Forecasting Trump’s Health Care Plan
In the first 21 days after the Trump administration has taken office, many of us are still unsure about the direction and details of health care policies, executive actions, and enforcement regimes. With that being said, we can look to campaign statements and Tom Price’s confirmation hearing to tease out where we may be going.
Affordable Care Act (ACA) Repeal
The clearest go-forward path of Trump’s platform includes the repeal of the ACA. Given Republican House/Senate control, we can expect significant changes in the ACA implementation – most notably the individual mandate. With all of the policies being discussed – there is likely not to be an administrative change for plan years 2017 and 2018 as the majority of rate and benefit filings are complete, but there is an opening to relax enforcement of the individual mandate and/or subsidies and penalties based on the US Supreme Court Decision in June 2015 because of the “tax” designation.

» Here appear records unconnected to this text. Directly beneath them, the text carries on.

(* ===== verification/Evidence.v ===== *)
(** * Traversal evidence

    The capability and receipt codecs of [network_traversal/auth.rs], the signed
    transcripts of [proof.rs] and the result block of [result.rs].

    The derived deserialiser, HMAC-SHA256 ([ring::hmac]) and hex decoding are the
    interfaces of their crates. *)
From Stdlib Require Import Ascii.
From stdpp Require Import prelude strings.
From S2P Require Import Prelude Json Bridge World RestartPolicy Traversal.

Local Open Scope Z_scope.

(** ** Crates *)

Class Hmac := {
  hmac_sign : string -> string -> string;
  hmac_verify : string -> string -> string -> bool
}.
Class HexDecode := hex_decode : string -> option string.

Definition CAPABILITY_MAC_DOMAIN : string := "proof.liskov.network-traversal-capability.v1" +:+ nul.
Definition BEHAVIOUR_RECEIPT_MAC_DOMAIN : string :=
  "proof.liskov.network-traversal-behaviour-receipt.v1" +:+ nul.
Definition PATH_RECEIPT_MAC_DOMAIN : string :=
  "proof.liskov.network-traversal-external-receipt.v1" +:+ nul.
Definition REGISTRATION_RECEIPT_MAC_DOMAIN : string :=
  "proof.liskov.network-traversal-registration-receipt.v1" +:+ nul.

Definition TRAVERSAL_EXTERNAL_PATH_DOMAIN : string := "proof.liskov.network-traversal-external-path.v1".
Definition TRAVERSAL_ROUTER_RESPONSE_DOMAIN : string := "proof.liskov.network-traversal-device-router.v1".
Definition TRAVERSAL_DIRECT_PEER_DOMAIN : string := "proof.liskov.network-traversal-helper-direct.v1".
Definition TRAVERSAL_RELAY_PEER_DOMAIN : string := "proof.liskov.network-traversal-helper-relay.v1".
Definition TRAVERSAL_BEHAVIOUR_DOMAIN : string := "proof.liskov.network-traversal-observed-behaviour.v1".
Definition TRAVERSAL_REGISTRATION_DOMAIN : string :=
  "proof.liskov.network-traversal-endpoint-registration.v1".

(** ** Vocabulary *)

Inductive TraversalEvidenceAuthority :=
| ExternalPath | DeviceReportedRouter | HelperObservedPeer | ProberObservedRegistration
| ProberObservedBehaviour.

Inductive TraversalStage :=
| Discovery | Baseline | MappingCreate | MappingVerify | MappingCleanup | EndpointRegistration | Direct
| StageRelayControl | MappingBehaviour | FilteringBehaviour.

Inductive TraversalMethod :=
| Unassisted | UdpMapping | UdpFiltering | MethodPcp | MethodNatPmp | MethodUpnpIgd | MethodPair.

Inductive TraversalTransport := Tcp | Udp | RouterControl | TransportRelayControl.
Inductive TraversalFamily := V4 | V6.

Inductive TraversalOutcome :=
| Succeeded | Failed | UnsupportedTopology | UnsupportedRuntimeApi | UnsupportedSafeOwnership
| UnsupportedFiniteLease | UnverifiableEndpoint | OutcomeSkippedBudget | NotStarted
| DirectNotEstablishedInTest | OneWayPeer | PeerAbsent | WrongPeer | LateJoin | CandidateRebinding
| OutcomeBudgetExhausted | ProberNoEgress | OutcomeCreationUnknown | OutcomeExpiryUnknown
| EndpointIndependent | AddressDependent | AddressAndPortDependent | OutcomeUnknown.

Inductive TraversalErrorClass :=
| ErrorTimeout | ConnectFailed | InvalidResponse | RateLimited | TokenRefused | ErrorBudgetExhausted
| MappingConflict | LeaseRefused | CleanupFailed | ProberUnavailable | PeerUnavailable.

Inductive TraversalCleanup :=
| ConfirmedDeleted | DeleteFailed | LeaseExpiryPending | NotCreated | CleanupCreationUnknown
| CleanupExpiryUnknown.

#[global] Instance authority_eq_dec : EqDecision TraversalEvidenceAuthority.
Proof. solve_decision. Defined.
#[global] Instance stage_eq_dec : EqDecision TraversalStage.
Proof. solve_decision. Defined.
#[global] Instance method_eq_dec : EqDecision TraversalMethod.
Proof. solve_decision. Defined.
#[global] Instance transport_eq_dec : EqDecision TraversalTransport.
Proof. solve_decision. Defined.
#[global] Instance family_eq_dec : EqDecision TraversalFamily.
Proof. solve_decision. Defined.
#[global] Instance outcome_eq_dec : EqDecision TraversalOutcome.
Proof. solve_decision. Defined.
#[global] Instance error_class_eq_dec : EqDecision TraversalErrorClass.
Proof. solve_decision. Defined.
#[global] Instance cleanup_eq_dec : EqDecision TraversalCleanup.
Proof. solve_decision. Defined.

(** [matches!(x, A | B | ...)]. *)
Definition one_of {A} `{EqDecision A} (x : A) (l : list A) : bool := bool_decide (x ∈ l).
Definition same {A} `{EqDecision A} (x y : A) : bool := bool_decide (x = y).

Definition authority_str (a : TraversalEvidenceAuthority) : string :=
  match a with
  | ExternalPath => "external_path" | DeviceReportedRouter => "device_reported_router"
  | HelperObservedPeer => "helper_observed_peer"
  | ProberObservedRegistration => "prober_observed_registration"
  | ProberObservedBehaviour => "prober_observed_behaviour"
  end.
Definition stage_str (s : TraversalStage) : string :=
  match s with
  | Discovery => "discovery" | Baseline => "baseline" | MappingCreate => "mapping_create"
  | MappingVerify => "mapping_verify" | MappingCleanup => "mapping_cleanup"
  | EndpointRegistration => "endpoint_registration" | Direct => "direct"
  | StageRelayControl => "relay_control" | MappingBehaviour => "mapping_behaviour"
  | FilteringBehaviour => "filtering_behaviour"
  end.
Definition method_str (m : TraversalMethod) : string :=
  match m with
  | Unassisted => "unassisted" | UdpMapping => "udp_mapping" | UdpFiltering => "udp_filtering"
  | MethodPcp => "pcp" | MethodNatPmp => "nat_pmp" | MethodUpnpIgd => "upnp_igd" | MethodPair => "pair"
  end.
Definition transport_str (t : TraversalTransport) : string :=
  match t with
  | Tcp => "tcp" | Udp => "udp" | RouterControl => "router_control"
  | TransportRelayControl => "relay_control"
  end.
Definition family_str (f : TraversalFamily) : string := match f with V4 => "v4" | V6 => "v6" end.
Definition outcome_str (o : TraversalOutcome) : string :=
  match o with
  | Succeeded => "succeeded" | Failed => "failed" | UnsupportedTopology => "unsupported_topology"
  | UnsupportedRuntimeApi => "unsupported_runtime_api"
  | UnsupportedSafeOwnership => "unsupported_safe_ownership"
  | UnsupportedFiniteLease => "unsupported_finite_lease"
  | UnverifiableEndpoint => "unverifiable_endpoint" | OutcomeSkippedBudget => "skipped_budget"
  | NotStarted => "not_started" | DirectNotEstablishedInTest => "direct_not_established_in_test"
  | OneWayPeer => "one_way_peer" | PeerAbsent => "peer_absent" | WrongPeer => "wrong_peer"
  | LateJoin => "late_join" | CandidateRebinding => "candidate_rebinding"
  | OutcomeBudgetExhausted => "budget_exhausted" | ProberNoEgress => "prober_no_egress"
  | OutcomeCreationUnknown => "creation_outcome_unknown" | OutcomeExpiryUnknown => "expiry_unknown"
  | EndpointIndependent => "endpoint_independent" | AddressDependent => "address_dependent"
  | AddressAndPortDependent => "address_and_port_dependent" | OutcomeUnknown => "unknown"
  end.
Definition error_class_str (e : TraversalErrorClass) : string :=
  match e with
  | ErrorTimeout => "timeout" | ConnectFailed => "connect_failed" | InvalidResponse => "invalid_response"
  | RateLimited => "rate_limited" | TokenRefused => "token_refused"
  | ErrorBudgetExhausted => "budget_exhausted" | MappingConflict => "mapping_conflict"
  | LeaseRefused => "lease_refused" | CleanupFailed => "cleanup_failed"
  | ProberUnavailable => "prober_unavailable" | PeerUnavailable => "peer_unavailable"
  end.
Definition cleanup_str (c : TraversalCleanup) : string :=
  match c with
  | ConfirmedDeleted => "confirmed_deleted" | DeleteFailed => "delete_failed"
  | LeaseExpiryPending => "lease_expiry_pending" | NotCreated => "not_created"
  | CleanupCreationUnknown => "creation_outcome_unknown" | CleanupExpiryUnknown => "expiry_unknown"
  end.

(** ** Transcripts *)

Record TraversalTranscriptV1 := {
  tr_version : Z;
  tr_domain : string;
  tr_descriptor_digest : string;
  tr_run_id : string;
  tr_pair_id : option string;
  tr_participant_role : option TraversalParticipantRole;
  tr_authority : TraversalEvidenceAuthority;
  tr_stage : TraversalStage;
  tr_method : TraversalMethod;
  tr_transport : TraversalTransport;
  tr_family : TraversalFamily;
  tr_challenge : string;
  tr_peer_challenge : option string;
  tr_expires_at_ms : Z;
  tr_outcome : TraversalOutcome;
  tr_elapsed_ms : Z;
  tr_granted_lease_sec : option Z;
  tr_cleanup : option TraversalCleanup;
  tr_protocol_error : option Z;
  tr_error_class : option TraversalErrorClass
}.

Definition transcript_fields (t : TraversalTranscriptV1) : list (string * Value) :=
  [("version", jint (tr_version t)); ("domain", Str (tr_domain t));
   ("descriptorDigest", Str (tr_descriptor_digest t)); ("runId", Str (tr_run_id t));
   ("pairId", opt_value Str (tr_pair_id t));
   ("participantRole", opt_value (fun r => Str (role_str r)) (tr_participant_role t));
   ("authority", Str (authority_str (tr_authority t))); ("stage", Str (stage_str (tr_stage t)));
   ("method", Str (method_str (tr_method t))); ("transport", Str (transport_str (tr_transport t)));
   ("family", Str (family_str (tr_family t))); ("challenge", Str (tr_challenge t));
   ("peerChallenge", opt_value Str (tr_peer_challenge t)); ("expiresAtMs", jint (tr_expires_at_ms t));
   ("outcome", Str (outcome_str (tr_outcome t))); ("elapsedMs", jint (tr_elapsed_ms t));
   ("grantedLeaseSec", jopt_int (tr_granted_lease_sec t));
   ("cleanup", opt_value (fun c => Str (cleanup_str c)) (tr_cleanup t));
   ("protocolError", jopt_int (tr_protocol_error t));
   ("errorClass", opt_value (fun e => Str (error_class_str e)) (tr_error_class t))].

Definition router_methods : list TraversalMethod := [MethodPcp; MethodNatPmp; MethodUpnpIgd].

Definition proof_domain (authority : TraversalEvidenceAuthority) (stage : TraversalStage)
    (method : TraversalMethod) (transport : TraversalTransport) : result string TraversalRefusal :=
  match authority with
  | ExternalPath =>
      if one_of stage [Baseline; MappingVerify] && one_of transport [Tcp; Udp]
         && ((same stage Baseline && same method Unassisted)
             || (same stage MappingVerify && one_of method router_methods))
      then Ok TRAVERSAL_EXTERNAL_PATH_DOMAIN else Err InvalidProof
  | DeviceReportedRouter =>
      if one_of stage [Discovery; MappingCreate; MappingCleanup] && same transport RouterControl
         && one_of method router_methods
      then Ok TRAVERSAL_ROUTER_RESPONSE_DOMAIN else Err InvalidProof
  | HelperObservedPeer =>
      if same stage Direct && same transport Udp && same method MethodPair
      then Ok TRAVERSAL_DIRECT_PEER_DOMAIN
      else if same stage StageRelayControl && same transport TransportRelayControl && same method MethodPair
      then Ok TRAVERSAL_RELAY_PEER_DOMAIN
      else Err InvalidProof
  | ProberObservedRegistration =>
      if same stage EndpointRegistration && same transport Udp && same method MethodPair
      then Ok TRAVERSAL_REGISTRATION_DOMAIN else Err InvalidProof
  | ProberObservedBehaviour =>
      if same transport Udp
         && ((same stage MappingBehaviour && same method UdpMapping)
             || (same stage FilteringBehaviour && same method UdpFiltering))
      then Ok TRAVERSAL_BEHAVIOUR_DOMAIN else Err InvalidProof
  end.

Definition cleanup_outcome (c : TraversalCleanup) : TraversalOutcome :=
  match c with
  | ConfirmedDeleted => Succeeded | DeleteFailed => Failed | LeaseExpiryPending => OutcomeUnknown
  | NotCreated => NotStarted | CleanupCreationUnknown => OutcomeCreationUnknown
  | CleanupExpiryUnknown => OutcomeExpiryUnknown
  end.

Definition phase_operation (stage : TraversalStage) (method : TraversalMethod)
    (transport : TraversalTransport) : result TraversalOperation TraversalRefusal :=
  match stage, method, transport with
  | MappingBehaviour, _, _ => Ok ObserveMapping
  | FilteringBehaviour, _, _ => Ok ObserveFiltering
  | Discovery, _, _ => Ok DiscoverGateway
  | Baseline, _, Tcp => Ok BaselineTcp
  | Baseline, _, Udp => Ok BaselineUdp
  | EndpointRegistration, _, _ => Ok RegisterEndpoint
  | Direct, _, _ => Ok PairDirectUdp
  | StageRelayControl, _, _ => Ok PairRelayControl
  | _, MethodPcp, _ => Ok MapPcp
  | _, MethodNatPmp, _ => Ok MapNatPmp
  | _, MethodUpnpIgd, _ => Ok MapUpnp
  | _, _, _ => Err InvalidProof
  end.

Record TraversalReceiptV1 := {
  rc_version : Z;
  rc_transcript : TraversalTranscriptV1;
  rc_device_signature : string;
  rc_mac : string
}.

Definition receipt_fields (r : TraversalReceiptV1) : list (string * Value) :=
  [("version", jint (rc_version r)); ("transcript", Obj (transcript_fields (rc_transcript r)));
   ("deviceSignature", Str (rc_device_signature r)); ("mac", Str (rc_mac r))].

Importantly, the ACA impact will only be felt in the Exchange Insurance Marketplace and Medicaid Expansion. The delivery system reform (ACOs and demonstration projects) that were funded through ACA have been converted into MACRA components as part of the “Doc-Fix” bill (more on this in #2). The potential and/or actual repeal will slow or significantly limit investment in the ACA marketplace for the next two years. The most impactful market impact could be a withdrawal of insurers from the ACA marketplace due to the uncertainty around multiple components of the ACA marketplace (individual mandate, tax credits, and reinsurance programs).
MACRA (“Doc-Fix” Bill)
In 2015, MACRA was passed as the replacement of the “Doc-Fix” bill that removed the Sustainable Growth Rate (SGR) payment limitations. MACRA is the law of the land with final rules being formalized in the Federal Register. The majority of health care system reforms will be driven by MACRA and not ACA. Importantly, to modify MACRA would add significant dollars to the deficit as the bill has been graded by (and designed to be) the Congressional Budget Office to be budget neutral. As such, it is not expected to have significant changes in the near future. The key component of MACRA is that providers have incentives to move towards value-based reimbursement where analytical and operational solutions for patient identification, patient coordination, and patient impactability are needed. Lastly, as Medicare moves, the commercial insurers will follow based on individual market dynamics. As clinically integrated networks and accountable care organizations are formed and exist to maximize MACRA payments (both AAPM and MIPS) we expect to see similar growth in the commercial insurer market for value-based reimbursement programs).
While the Trump administration has not provided details for Medicaid – it is largely expected that the “Block Grant” programs will move forward – providing significant flexibility to the states for Medicaid programs. This may create de-novo state Medicaid programs that may include previously discouraged components such member responsibility (premium payments) and work requirements. Importantly, many states (including MA and VT) had Medicaid waivers approved prior to the Trump administration being sworn in giving a template for the program design other states may follow. The state-by-state elements may create churn and transition for Medicaid members during a rapid implementation process. Estimates from the Center for Budget and Policy Priorities show significant cuts in federal Medicaid funds. In order to absorb these cuts, states will have to reduce member rolls and eligibility programs significantly increasing the number of uninsured individuals by 15-20% in the population with incomes that are less than 150% of the federal povery level.